Scientists use computational modeling to design ‘ultrastable’ MOFs
(Nanowerk News) Materials known as metal-organic frameworks (MOFs) have rigid, cage-like structures suitable for a wide range of applications, from gas storage to drug delivery. By changing the building blocks that go into the material, or the way they are assembled, researchers can design MOFs suitable for different uses.
However, not all possible MOF structures are stable enough to be used for applications such as reaction catalysis or gas storage. To help researchers figure out which MOF structures are best suited for a particular application, MIT researchers have developed a computational approach that lets them predict which structures will be most stable.
Using their computational model, the researchers have identified about 10,000 possible MOF structures that they classify as “highly stable”, making them good candidates for applications such as converting methane gas to methanol.
“When people come up with a hypothetical MOF material, they don’t need to know beforehand how stable it is,” said Heather Kulik, an MIT professor of chemistry and chemical engineering, and the study’s senior author. “We used our data and machine learning models to generate building blocks that expected high stability, and when we reassembled them in much more diverse ways, our data set was enriched with materials with higher stability than the previous set. from hypothetical materials that people have made.
MIT graduate student Aditya Nandy is the lead author of the paper, which appears in the journal Affairs (“Ultrastable MOF database reconstituted from stable fragments with a machine learning model”).
Scientists are interested in MOFs because they have a porous structure that makes them suitable for applications involving gases, such as gas storage, separating similar gases from one another, or converting one gas into another. Recently, scientists have also begun to explore its use for delivering drugs or imaging agents into the body.
The two main components of MOF are secondary building units — organic molecules that incorporate metal atoms such as zinc or copper — and organic molecules called linkers, which link the secondary building units together. These parts can be joined together in a variety of ways, much like LEGO building blocks, says Kulik.
“Because there are so many different types of LEGO blocks and ways you can assemble them, it creates a combinatorial explosion of possibilities for different organic metal framework materials,” he says. “You can really control the entire structure of the metal organic framework by picking and choosing how you assemble the various components.”
Currently, the most common way to design MOFs is through trial-and-error. Recently, researchers have started trying computational approaches to design these materials. Most such studies are based on predictions of how well a material will perform for a given application, but do not always take into account the stability of the resulting material.
“A MOF material that is really good for catalysis or for gas storage will have a very open structure, but once you have this open structure, it can be very difficult to ensure that it is also stable over long term use,” said Kulik.
In the 2021 study (JACK, “Using Machine Learning and Data Mining to Leverage Community Knowledge to Engineering Stable Metal-Organic Frameworks”), Kulik reports on a new model he devised by mining several thousand papers on MOFs to find data about the temperature at which certain MOFs will decompose and whether certain MOFs can withstand the conditions necessary to remove the solvents used to synthesize them. He trained a computer model to predict these two features — known as thermal stability and activation stability — based on molecular structure.
In the new study, Kulik and his students used the model to identify about 500 MOFs with very high stability. Then, they broke those MOFs down into the most common building blocks — 120 secondary and 16 connecting building units.
By recombining these building blocks using about 750 different architectural types, including many not normally included in such models, the researchers generated about 50,000 new MOF structures.
“One of the things that is unique about our set is that we see a lot more diverse crystal symmetries than has ever been seen before, but (we do so) use these building blocks that come only from very stable MOFs and are experimentally synthesized. , ”says Kulik.
The researchers then used their computational model to predict how stable each of these 50,000 structures was, and identified about 10,000 that they considered highly stable, both for thermal stability and activation stability.

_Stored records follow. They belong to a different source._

Fixpoint contains (c : ascii) (s : string) : bool :=
  match s with
  | EmptyString => false
  | String c' s' => Ascii.eqb c' c || contains c s'
  end.

(** One character of [repr(s)]: the quote in use and the backslash are
    escaped with a backslash, tab, line feed and carriage return have
    their letters, other unprintable characters their hexadecimal
    escape. *)
Definition repr_char (quote c : ascii) : string :=
  if Ascii.eqb c quote || Ascii.eqb c "\" then String "\" (String c EmptyString)
  else if Ascii.eqb c "009" then String "\" (String "t" EmptyString)
  else if Ascii.eqb c "010" then String "\" (String "n" EmptyString)
  else if Ascii.eqb c "013" then String "\" (String "r" EmptyString)
  else if printable c then String c EmptyString
  else hex_escape c.

Fixpoint repr_body (quote : ascii) (s : string) : string :=
  match s with
  | EmptyString => EmptyString
  | String c s' => repr_char quote c +:+ repr_body quote s'
  end.

(** [repr(s)]: between single quotes, or between double quotes (code
    point 34) when the string holds a single quote and no double one. *)
Definition repr (s : string) : string :=
  let quote :=
    if contains "'" s && negb (contains "034" s) then "034"%char else "'"%char in
  String quote (repr_body quote s +:+ String quote EmptyString).

End Py.

(* ------------------------------------------------------------------ *)
(** ** Insertion-ordered dictionaries *)

Section Dict.
Context {K V : Type} `{EqDecision K}.

(** [d.get(k)] *)
Fixpoint dict_get (d : list (K * V)) (k : K) : option V :=
  match d with
  | [] => None
  | (k', v) :: d' => if decide (k' = k) then Some v else dict_get d' k
  end.

(** [d[k] = v]: an existing key keeps its position, a new one goes last. *)
Fixpoint dict_set (d : list (K * V)) (k : K) (v : V) : list (K * V) :=
  match d with
  | [] => [(k, v)]
  | (k', v') :: d' =>
      if decide (k' = k) then (k, v) :: d' else (k', v') :: dict_set d' k v
  end.

Definition dict_keys (d : list (K * V)) : list K := map fst d.

End Dict.

(* ------------------------------------------------------------------ *)
(** ** Exceptions and the monad of effectful code *)

(** The exception classes the code tells apart: [except
    requests.RequestException] catches the first only, [except Exception]
    catches all three. *)
Inductive ExcClass := RequestException | KeyError | OtherException.

Record Exc := mkExc { exc_class : ExcClass; exc_str : string }.

Definition is_RequestException (e : Exc) : bool :=
  match exc_class e with RequestException => true | _ => false end.

Inductive outcome (A : Type) : Type :=
| Return (a : A)
| Raise (e : Exc).
Arguments Return {A} a.
Arguments Raise {A} e.

(** What [r = sess.get(...)] exposes to the scanner: [r.text] and
    [r.headers.get(name)]. *)
Record Response := mkResponse {
  text : string;
  headers : string -> option string
}.

(** The external collaborators.  [World] is everything outside the
    process (network, servers) together with the hidden state of the
    libraries. *)
Class Collaborators := {
  World : Type;
  Language : Type;
  Session : Type;
  (** [langcodes.Language.get(tag)] *)
  Language_get : string -> World -> World * outcome Language;
  (** [lang.is_valid()] *)
  Language_is_valid : Language -> World -> World * outcome bool;
  (** [requests.Session()] *)
  requests_Session : World -> World * Session;
  (** [sess.get(url, headers=headers, timeout=t)] *)
  Session_get :
    Session -> string -> list (string * string) -> Z -> World -> World * outcome Response
}.

Section Monad.
Context `{Collaborators}.

(** Process state: the world, the store of [@lru_cache] on
    [_validated_lang], and a log of the tags with which the body of
    [_validated_lang] was entered (a call counter for the oracle). *)
Record St := mkSt {
  world : World;
  lru : gmap string (option Language);
  calls : list string
}.

Definition M (A : Type) : Type := St -> St * outcome A.

Definition ret {A} (a : A) : M A := fun st => (st, Return a).

Definition raise {A} (e : Exc) : M A := fun st => (st, Raise e).

Definition bind {A B} (m : M A) (k : A -> M B) : M B :=
  fun st =>
    match m st with
    | (st', Return a) => k a st'
    | (st', Raise e) => (st', Raise e)
    end.

(** [try: m  except <classes>: h] *)
Definition try_except {A} (m : M A) (catches : Exc -> bool) (h : Exc -> M A) : M A :=
  fun st =>
    match m st with
    | (st', Return a) => (st', Return a)
    | (st', Raise e) => if catches e then h e st' else (st', Raise e)
    end.

(** A call into a collaborator. *)
Definition call {A} (f : World -> World * outcome A) : M A :=
  fun st =>
    let '(w, o) := f (world st) in
    (mkSt w (lru st) (calls st), o).

Definition log_call (tag : string) : M unit :=
  fun st => (mkSt (world st) (lru st) (calls st ++ [tag]), Return tt).

(** [d[k]], raising [KeyError]. *)
Definition getitem {K V} `{EqDecision K} (d : list (K * V)) (k : K)
    (shown : string) : M V :=
  match dict_get d k with
  | Some v => ret v
  | None => raise (mkExc KeyError shown)
  end.

End Monad.

Notation "x <- m ;; k" := (bind m (fun x => k))
  (at level 100, m at next level, right associativity).

(* ------------------------------------------------------------------ *)
(** ** Regular expressions ([re.search]) *)

Module Re.

(** The fragment of Python's pattern language that the two patterns of
    [locale_used] are written in.  Repetition applies to a character
    class; there is one capturing group. *)
Inductive regex :=
| Lit (l : string)               (* literal text *)
| Cls (p : ascii -> bool)        (* one character of a class *)
| Star (p : ascii -> bool)       (* class*, greedy *)
| Plus (p : ascii -> bool)       (* class+, greedy *)
| WordB                          (* \b *)
| Group (r : regex)              (* ( ... ), group 1 *)
| Cat (r1 r2 : regex).

Definition code (c : ascii) : N := N_of_ascii c.

Definition between (lo hi : N) (c : ascii) : bool :=
  (lo <=? code c)%N && (code c <=? hi)%N.

(** [\w] on [str] patterns: alphanumeric code points and the underscore.
    Below 128 these are [0-9A-Za-z_]; from 128 to 255 Python counts the
    letters and numerals of Latin-1 (ª ² ³ µ ¹ º ¼ ½ ¾ À-Ö Ø-ö ø-ÿ). *)
Definition is_word (c : ascii) : bool :=
  between 48 57 c || between 65 90 c || between 97 122 c
  || (code c =? 95)%N
  || (code c =? 170)%N || between 178 179 c || (code c =? 181)%N
  || between 185 186 c || between 188 190 c
  || between 192 214 c || between 216 246 c || between 248 255 c.

(** A position in the subject: the character before it (if any) and the
    text after it. *)
Definition word_before (prev : option ascii) : bool :=
  match prev with Some c => is_word c | None => false end.

Definition word_after (s : string) : bool :=
  match s with String c _ => is_word c | EmptyString => false end.

(** [lit l prev s]: strip the literal [l] from the front of [s]. *)
Fixpoint lit (l : string) (prev : option ascii) (s : string)
    : option (option ascii * string) :=
  match l with
  | EmptyString => Some (prev, s)
  | String c l' =>
      match s with
      | String x s' => if Ascii.eqb x c then lit l' (Some x) s' else None
      | EmptyString => None
      end
  end.

(** The text between position [s] and the later position [s']. *)
Definition consumed (s s' : string) : string :=
  String.substring 0 (String.length s - String.length s') s.

Section Matcher.
Context {R : Type}.

(** Greedy repetition of a class: take as many characters as the class
    allows, then give them back one at a time until the rest of the
    pattern matches. *)
Fixpoint star (p : ascii -> bool) (k : option ascii -> string -> option R)
    (prev : option ascii) (s : string) : option R :=
  match s with
  | String c s' =>
      if p c then
        match star p k (Some c) s' with
        | Some r => Some r
        | None => k prev s
        end
      else k prev s
  | EmptyString => k prev s
  end.

(** Backtracking matcher in continuation-passing style.  [g] is the
    text of group 1 so far; [k] is the rest of the pattern. *)
Fixpoint rmatch (r : regex) (prev : option ascii) (s : string) (g : option string)
    (k : option ascii -> string -> option string -> option R) : option R :=
  match r with
  | Lit l =>
      match lit l prev s with
      | Some (prev', s') => k prev' s' g
      | None => None
      end
  | Cls p =>
      match s with
      | String c s' => if p c then k (Some c) s' g else None
      | EmptyString => None
      end
  | Star p => star p (fun prev' s' => k prev' s' g) prev s
  | Plus p =>
      match s with
      | String c s' =>
          if p c then star p (fun prev' s' => k prev' s' g) (Some c) s' else None
      | EmptyString => None
      end
  | WordB => if xorb (word_before prev) (word_after s) then k prev s g else None
  | Group r1 => rmatch r1 prev s g (fun prev' s' _ => k prev' s' (Some (consumed s s')))
  | Cat r1 r2 => rmatch r1 prev s g (fun prev' s' g' => rmatch r2 prev' s' g' k)
  end.
End Matcher.

(** A match object, reduced to [m.group(1)]. *)
Definition Match := option string.

Definition match_here (r : regex) (prev : option ascii) (s : string) : option Match :=
  rmatch r prev s None (fun _ _ g => Some g).

(** Try every start position, left to right. *)
Fixpoint search_from (r : regex) (prev : option ascii) (s : string) : option Match :=
  match match_here r prev s with
  | Some m => Some m
  | None =>
      match s with
      | String c s' => search_from r (Some c) s'
      | EmptyString => None
      end
  end.

(** [re.search(pattern, s)] *)
Definition search (r : regex) (s : string) : option Match := search_from r None s.

Definition group1 (m : Match) : option string := m.

End Re.

(* ------------------------------------------------------------------ *)
(** ** Reference data *)

Definition CODES : list (string * string) :=
  [ ("oci", "Occitan"); ("kab", "Kabyle"); ("kam", "Kamba"); ("kac", "Kachin");
    ("kal", "Greenlandic"); ("kar", "Karen"); ("kat", "Georgian");
    ("kau", "Kanuri"); ("kaw", "Kawi"); ("kaz", "Kazakh") ].

Definition SITES : list (string * (string * string)) :=
  [ ("1", ("DuckDuckGo", "https://duckduckgo.com/q=test "));
    ("2", ("Nextcloud", "https://demo2.nextcloud.com/index.php/login ")) ].

Definition DEVICES : list (string * (string * string)) :=
  [ ("1", ("desktop", EmptyString));
    ("2", ("mobile",
           "Mozilla/5.0 (Android 13; Mobile; rv:109.0) Gecko/109.0 Firefox/119.0")) ].

(** [test_one] does not read this table: it compares with [oc] itself. *)
Definition ALT_MAPPINGS : list (string * list string) := [ ("oci", [ "oc" ]) ].

Definition FALLBACKS : list string := [ "en" ].

(* ------------------------------------------------------------------ *)
(** ** [locale_used] *)

(** [[-a-zA-Z]] *)
Definition tag_char (c : ascii) : bool :=
  Ascii.eqb c "-" || Re.between 97 122 c || Re.between 65 90 c.

(** The class of the two quote characters, double (code 34) and single. *)
Definition quote_char (c : ascii) : bool :=
  Ascii.eqb c "034" || Ascii.eqb c "'".

(** [[^>]] *)
Definition not_gt (c : ascii) : bool := negb (Ascii.eqb c ">").

(** The end of the body pattern: [\b], then [lang=], then a quote of
    either kind, then group 1 [([-a-zA-Z]+)]. *)
Definition lang_attr_re : Re.regex :=
  Re.Cat Re.WordB
    (Re.Cat (Re.Lit "lang=")
      (Re.Cat (Re.Cls quote_char) (Re.Group (Re.Plus tag_char)))).

(** The end of the body pattern tried at a position, as the last part of
    a match: what group 1 then holds. *)
Definition attr_here (prev : option ascii) (s : string) : option Re.Match :=
  Re.rmatch lang_attr_re prev s None (fun _ _ g' => Some g').

(** The body pattern: [<html], then [[^>]*], then the above. *)
Definition html_lang_re : Re.regex :=
  Re.Cat (Re.Lit "<html") (Re.Cat (Re.Star not_gt) lang_attr_re).

(** [ae=l=([-a-zA-Z]+)] *)
Definition cookie_re : Re.regex :=
  Re.Cat (Re.Lit "ae=l=") (Re.Group (Re.Plus tag_char)).

(** [cookie or] the empty string *)
Definition or_empty (cookie : string) : string :=
  if Py.truthy cookie then cookie else EmptyString.

Definition locale_used (html cookie : string) : option string :=
  match Re.search html_lang_re html with
  | Some m => Re.group1 m
  | None =>
      match Re.search cookie_re (or_empty cookie) with
      | Some m => Re.group1 m
      | None => None
      end
  end.

(* ------------------------------------------------------------------ *)
(** ** The scanner *)

Section Scanner.
Context `{Collaborators}.

(** The function under [@lru_cache]: ask the oracle; any exception
    means the tag is not valid. *)
Definition validated_lang_body (tag : string) : M (option Language) :=
  _ <- log_call tag ;;
  try_except
    (lang <- call (Language_get tag) ;;
     valid <- call (Language_is_valid lang) ;;
     ret (if valid : bool then Some lang else None))
    (fun _ => true)
    (fun _ => ret None).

They also screen structures for their “delivery capacity” — a measure of a material’s ability to store and release gases. For this analysis, the researchers used methane gas, because capturing methane can be useful for removing it from the atmosphere or converting it into methanol. They found that the 10,000 ultrastable materials they identified had a good delivery capacity for methane and were also mechanically stable, as measured by their predicted elastic modulus.
“Designing MOFs requires considering different types of stability, but our model allows predictions of thermal stability and activation at almost no cost,” says Nandy. “By also understanding the mechanical stability of these materials, we are providing a new way to identify promising materials.”
The researchers also identified certain building blocks that tend to result in more stable materials. One of the secondary building units with the best stability is a molecule containing gadolinium, a rare earth metal. The other is a porphyrin which contains cobalt — a large organic molecule made of four interconnected rings.
Students in Kulik’s lab are now working to synthesize some of these MOF structures and test them in the lab for their stability and potential catalytic and gas-separating abilities. Researchers have also made them ultrastable materials database available to researchers interested in testing it for their own scientific applications.